93 Prozent, könnte man sagen, das ist ja die Mehrheit, warum können sie ihre Forderungen nach mehr Lohn und besseren Arbeitsverhältnissen nicht durchsetzen? Zum einen haben die Mittelbaubeauftragten an Unis wenig Einflussmöglichkeit und der Mittelbau somit keine Lobby. Zum anderen steht die neoliberal motivierte Nutzen- und Ertragsmaximierung, die Bund und Länder an den Hochschulen fordern und fördern, bei den Unis mehr und mehr im Zentrum.

„Die unsicheren Arbeitsverhältnisse, in denen Jahresverträge zum Standard geworden sind, stellen eine enorme Belastung für die Beschäftigten dar.“, sagt auch Nicole Gohlke, wissenschaftspolitische Sprecherin der Linksfraktion im Bundestag. Was noch an Widerstandswillen übrig ist, wird von der Angst erstickt, in Ungnade zu fallen; was sich in einem System, in dem man Jahrzehnte, manchmal auch ein Leben lang von der Gunst einer Professor*in abhängig ist, fatal auswirken kann.

Schluss mit der „Wettbewerbsideologie“

Auch die kurzzeitige Besetzung der Hochschulrektorenkonferenz ist ein Zeichen des sich regenden Widerstands gegen die Rationalisierung der deutschen Hochschulen und die Ausbeutung der 93 Prozent.

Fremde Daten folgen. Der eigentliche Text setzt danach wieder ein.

(** After [sb_make_room], success or not, the queue is as before; it succeeds
    exactly when the free space suffices, and then the space is behind the
    write position. *)
Lemma sb_make_room_spec need s :
  sb_wf s ->
  exists s' r, sb_make_room need s = (s', r) /\ sb_wf s' /\ sb_abs s' = sb_abs s /\
    let free := (sb_cap s - sb_len s)%nat in
    if (free <? need)%nat then r = Err (NotEnoughSpace (sb_cap s) free need)
    else r = Ok tt /\ (sb_wp s' + need <= length (sb_buf s'))%nat.
Proof.
  intros Hwf. unfold sb_make_room.
  assert (Hfirst : exists s1, sb_rewind_if_needed need s = (s1, Ok tt) /\ sb_wf s1 /\ sb_abs s1 = sb_abs s).
  { unfold sb_rewind_if_needed, sb_bind, sb_get. cbn [id].
    destruct (negb (sb_rp s =? 0)%nat && (sb_rp s =? sb_wp s)%nat) eqn:Hb.
    - apply andb_prop in Hb as [_ Hb]. apply Nat.eqb_eq in Hb.
      eexists. split; [done|]. split; [unfold sb_wf; simpl; lia|].
      unfold sb_abs. simpl. by rewrite Hb, Nat.sub_diag.
    - destruct (sb_cap s <? sb_rp s + need)%nat; [|eauto].
      destruct (sb_rewind_spec s Hwf) as (s' & -> & ? & ? & _). eauto. }
  destruct Hfirst as (s1 & H1 & Hwf1 & Ha1). unfold sb_bind at 1. rewrite H1.
  assert (Hsecond : exists s2, (if (sb_wcap s1 <? need)%nat then sb_rewind else sb_ret tt) s1 = (s2, Ok tt) /\
    sb_wf s2 /\ sb_abs s2 = sb_abs s /\ (sb_wcap s2 < need -> sb_rp s2 = 0)%nat).
  { destruct (Nat.ltb_spec (sb_wcap s1) need).
    - destruct (sb_rewind_spec s1 Hwf1) as (s' & -> & ? & ? & ? & _). exists s'. rewrite <- Ha1. auto.
    - exists s1. split; [done|]. split; [done|]. split; [done|]. lia. }
  destruct Hsecond as (s2 & H2 & Hwf2 & Ha2 & Hrp).
  unfold sb_bind, sb_get. cbn [id]. rewrite H2.
  pose proof (f_equal bq_cap Ha2) as Hcap. simpl in Hcap.
  pose proof (f_equal (length ∘ bq_bytes) Ha2) as Hlen. cbn [compose] in Hlen.
  rewrite !sb_abs_length in Hlen by done.
  unfold sb_wf, sb_cap, sb_wcap, sb_len in *.
  destruct (Nat.ltb_spec (length (sb_buf s2) - sb_wp s2) need) as [Hlt|Hge].
  - specialize (Hrp Hlt). exists s2. eexists. split; [done|]. split; [done|]. split; [done|].
    rewrite (proj2 (Nat.ltb_lt _ _)) by lia. do 2 f_equal; lia.
  - exists s2. eexists. split; [done|]. split; [done|]. split; [done|].
    rewrite (proj2 (Nat.ltb_ge _ _)) by lia. split; [done|lia].
Qed.

(** Overwriting the bytes from the write position on appends them to the queue
    once the position advances. *)
Lemma sb_abs_store s x :
  sb_wf s -> (sb_wp s + length x <= length (sb_buf s))%nat ->
  let s' := mkSlideBuf (take (sb_wp s) (sb_buf s) ++ x ++ drop (sb_wp s + length x) (sb_buf s))
                       (sb_wp s + length x) (sb_rp s) in
  sb_wf s' /\ sb_abs s' = mkByteQueue (length (sb_buf s)) (bq_bytes (sb_abs s) ++ x) /\
  length (sb_buf s') = length (sb_buf s).
Proof.
  intros Hwf Hsp s'. unfold sb_wf in *.
  assert (Hlen : length (sb_buf s') = length (sb_buf s)).
  { subst s'. simpl. rewrite !length_app, length_take, length_drop. lia. }
  split; [rewrite Hlen; simpl; lia|]. split; [|done].
  unfold sb_abs. rewrite Hlen. f_equal. subst s'. cbn [sb_buf sb_wp sb_rp bq_bytes].
  rewrite drop_app_le by (rewrite length_take; lia).
  rewrite app_assoc, take_app_le by (rewrite length_app, length_drop, length_take; lia).
  rewrite skipn_firstn_comm. rewrite take_ge; [done|].
  rewrite length_app, length_take, length_drop. lia.
Qed.

(** What an operation on a well-formed buffer must do. *)
Definition sb_sim (op : sb_op) (s : SlideBuf) : Prop :=
  let '(s', r) := sb_run op s in
  let '(q', r') := bq_run op (sb_abs s) in
  r = r' /\ sb_abs s' = q' /\ sb_wf s'.

(** Taking [n] bytes: the slice read is the head of the queue. *)
Lemma sb_take_spec s n :
  sb_wf s -> (n <= sb_len s)%nat ->
  let s' := mkSlideBuf (sb_buf s) (sb_wp s) (sb_rp s + n) in
  slice (E := sb_error) (sb_buf s) (sb_rp s) (sb_rp s + n) = Ok (take n (bq_bytes (sb_abs s))) /\
  sb_abs s' = mkByteQueue (bq_cap (sb_abs s)) (drop n (bq_bytes (sb_abs s))) /\ sb_wf s'.
Proof.
  intros Hwf Hn s'. unfold sb_wf, sb_len in *. split; [|split].
  - rewrite slice_ok by lia. simpl. rewrite take_take. do 2 f_equal. lia.
  - subst s'. unfold sb_abs. simpl. f_equal. rewrite skipn_firstn_comm, drop_drop.
    by replace (sb_wp s - (sb_rp s + n))%nat with (sb_wp s - sb_rp s - n)%nat by lia.
  - simpl. lia.
Qed.

Lemma sb_sim_take s n (f : list Z -> sb_val) (m : SB sb_val) :
  sb_wf s ->
  (forall l, slice (E := sb_error) (sb_buf s) (sb_rp s) (sb_rp s + n) = Ok l -> (n <= sb_len s)%nat ->
     m s = (mkSlideBuf (sb_buf s) (sb_wp s) (sb_rp s + n), Ok (f l))) ->
  ((sb_len s < n)%nat -> m s = (s, Err NotEnoughBytes)) ->
  let '(s', r) := m s in
  let '(q', r') := bq_take n f (sb_abs s) in
  r = r' /\ sb_abs s' = q' /\ sb_wf s'.
Proof.
  intros Hwf Hok Herr. unfold bq_take. rewrite sb_abs_length by done.
  destruct (Nat.ltb_spec (sb_len s) n) as [Hlt|Hle].
  - by rewrite (Herr Hlt).
  - destruct (sb_take_spec s n Hwf Hle) as (Hslice & Habs & Hwf').
    rewrite (Hok _ Hslice Hle). done.
Qed.

Lemma sb_sim_put s need x (m : SB unit) :
  sb_wf s -> (length x <= need)%nat ->
  (forall s', sb_wf s' -> (sb_wp s' + need <= length (sb_buf s'))%nat ->
     m s' = (mkSlideBuf (take (sb_wp s') (sb_buf s') ++ x ++ drop (sb_wp s' + length x) (sb_buf s'))
                (sb_wp s' + length x) (sb_rp s'), Ok tt)) ->
  let '(s', r) := sb_fmap (fun _ => VUnit) (let! _ := sb_make_room need in m) s in
  let '(q', r') := bq_put need x (sb_abs s) in
  r = r' /\ sb_abs s' = q' /\ sb_wf s'.
Proof.
  intros Hwf Hx Hm. unfold sb_fmap, sb_bind, bq_put.
  destruct (sb_make_room_spec need s Hwf) as (s' & r & -> & Hwf' & Ha & Hr).
  rewrite sb_abs_length by done. change (bq_cap (sb_abs s)) with (sb_cap s).
  cbv zeta in Hr. destruct (Nat.ltb_spec (sb_cap s - sb_len s) need); [by subst r|].
  destruct Hr as [-> Hsp]. rewrite (Hm s' Hwf' Hsp). cbn [sb_ret].
  destruct (sb_abs_store s' x Hwf' ltac:(lia)) as (Hwf2 & Ha2 & _). split; [done|]. split; [|done].
  rewrite Ha2, Ha. f_equal. by apply (f_equal bq_cap) in Ha.
Qed.

Lemma sb_store_ok s x :
  (sb_wp s + length x <= length (sb_buf s))%nat ->
  sb_store x s = (mkSlideBuf (take (sb_wp s) (sb_buf s) ++ x ++ drop (sb_wp s + length x) (sb_buf s))
                (sb_wp s + length x) (sb_rp s), Ok tt).
Proof. intros. unfold sb_store. by rewrite bool_decide_true. Qed.

Lemma sb_refines_put s need x :
  sb_wf s -> length x = need ->
  let '(s', r) := sb_fmap (fun _ => VUnit) (sb_put_slice x) s in
  let '(q', r') := bq_put need x (sb_abs s) in
  r = r' /\ sb_abs s' = q' /\ sb_wf s'.
Proof.
  intros Hwf <-. apply sb_sim_put; [done|lia|]. intros s' _ Hsp. by apply sb_store_ok.
Qed.

Lemma sb_recv_store s need x :
  sb_wf s ->
  sb_run (OpRecv need x) s = sb_fmap (fun _ => VUnit) (let! _ := sb_make_room need in sb_store (take need x)) s.
Proof.
  intros Hwf. cbn [sb_run]. assert (Hl : (length (take need x) <= need)%nat) by (rewrite length_take; lia).
  generalize dependent (take need x). clear x. intros y Hl.
  unfold sb_fmap, sb_available_writable_area, sb_bind, sb_get, sb_lift. cbn [id].
  destruct (sb_make_room_spec need s Hwf) as (s' & r & -> & Hwf' & _ & Hr).
  cbv zeta in Hr. destruct (Nat.ltb_spec (sb_cap s - sb_len s) need); [by subst r|]. destruct Hr as [-> Hsp].
  rewrite slice_ok by (unfold sb_wf in *; lia). unfold sb_store, sb_fill_area.
  rewrite bool_decide_true by lia. unfold sb_wadv, sb_bind, sb_get, sb_wcap. cbn [id sb_buf sb_wp sb_rp].
  assert (Hlen : length (take (sb_wp s') (sb_buf s') ++ y ++ drop (sb_wp s' + length y) (sb_buf s')) = length (sb_buf s')).
  { rewrite !length_app, length_take, length_drop. lia. }
  rewrite Hlen, (proj2 (Nat.ltb_ge _ _)) by lia. unfold sb_ret, sb_modify. cbn [id sb_buf sb_wp sb_rp].
  by rewrite Hlen, (proj2 (Nat.ltb_ge _ _)) by lia.
Qed.

Lemma sb_refines_recv s need x :
  sb_wf s -> sb_sim (OpRecv need x) s.
Proof.
  intros Hwf. unfold sb_sim. rewrite sb_recv_store by done. cbn [bq_run].
  assert (Hl : (length (take need x) <= need)%nat) by (rewrite length_take; lia).
  apply sb_sim_put; [done|done|]. intros s' _ Hsp. apply sb_store_ok. lia.
Qed.

Lemma sb_step_refines op s : sb_wf s -> sb_sim op s.
Proof.
  intros Hwf. destruct op as [n|n| |ts|x|ts v|need x| |]; unfold sb_sim; cbn [sb_run bq_run].
  - apply sb_sim_take; [done| |]; intros; unfold sb_adv, sb_fmap, sb_bind, sb_get; cbn [id].
    + by rewrite (proj2 (Nat.ltb_ge _ _)).
    + by rewrite (proj2 (Nat.ltb_lt _ _)).
  - apply sb_sim_take; [done|intros l Hl ?|intros ?]; unfold sb_read_bytes, sb_fmap, sb_bind, sb_get; cbn [id].
    + rewrite (proj2 (Nat.ltb_ge _ _)) by done. unfold sb_lift. by rewrite Hl.
    + by rewrite (proj2 (Nat.ltb_lt _ _)).
  - apply sb_sim_take; [done|intros l Hl ?|intros ?]; unfold sb_read_u8, sb_fmap, sb_bind, sb_get; cbn [id].
    + rewrite (proj2 (Nat.ltb_ge _ _)) by done. unfold sb_lift, index.
      apply slice_ok_inv in Hl as [Hr ->].
      destruct (lookup_lt_is_Some_2 (sb_buf s) (sb_rp s)) as [b Hb]; [lia|]. rewrite Hb.
      replace (sb_rp s + 1 - sb_rp s)%nat with 1%nat by lia.
      rewrite (drop_S _ b) by done. cbn [take unwrap]. unfold sb_modify, sb_ret. do 4 f_equal.
      rewrite firstn_O. unfold of_be_bytes. simpl. lia.
    + by rewrite (proj2 (Nat.ltb_lt _ _)).
  - apply sb_sim_take; [done|intros l Hl ?|intros ?]; unfold sb_read_be, sb_fmap, sb_bind, sb_get; cbn [id].
    + rewrite (proj2 (Nat.ltb_ge _ _)) by done. unfold sb_lift. by rewrite Hl.
    + by rewrite (proj2 (Nat.ltb_lt _ _)).
  - by apply sb_refines_put.
  - apply sb_refines_put; [done|apply be_bytes_length].
  - by apply sb_refines_recv.
  - unfold sb_fmap, sb_bind, sb_reset, sb_modify, sb_ret. unfold sb_wf, sb_abs. simpl. split; [done|]. split; [done|lia].
  - unfold sb_fmap, sb_data, sb_bind, sb_get, sb_lift. cbn [id].
    rewrite slice_ok by (unfold sb_wf in *; lia). done.
Qed.

(** ** All public methods *)

(** What the buffer holds for its users: the bytes read that are still there, the
    unread bytes, and what was written ahead of the write position. *)
Record ByteStore : Type := mkByteStore { st_cap : nat; st_past : list Z; st_bytes : list Z; st_ahead : list Z }.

Gegenwärtig sind sie noch bereit zur Kooperation, erwarten Handlungsbereitschaft von den Hochschulrektoren, wie sie in ihrer Ansprache formulieren.

„Unser Aufruf an Sie lautet daher: Machen Sie uns nicht länger zum Kanonenfutter einer Wettbewerbsideologie, die mehr Karriereleichen produziert als Karrieristen.“ Fragt sich, wie lange der Mittelbau noch bereit ist, die Ausbeutungsverhältnisse und Degradierungen so höflich hinzunehmen.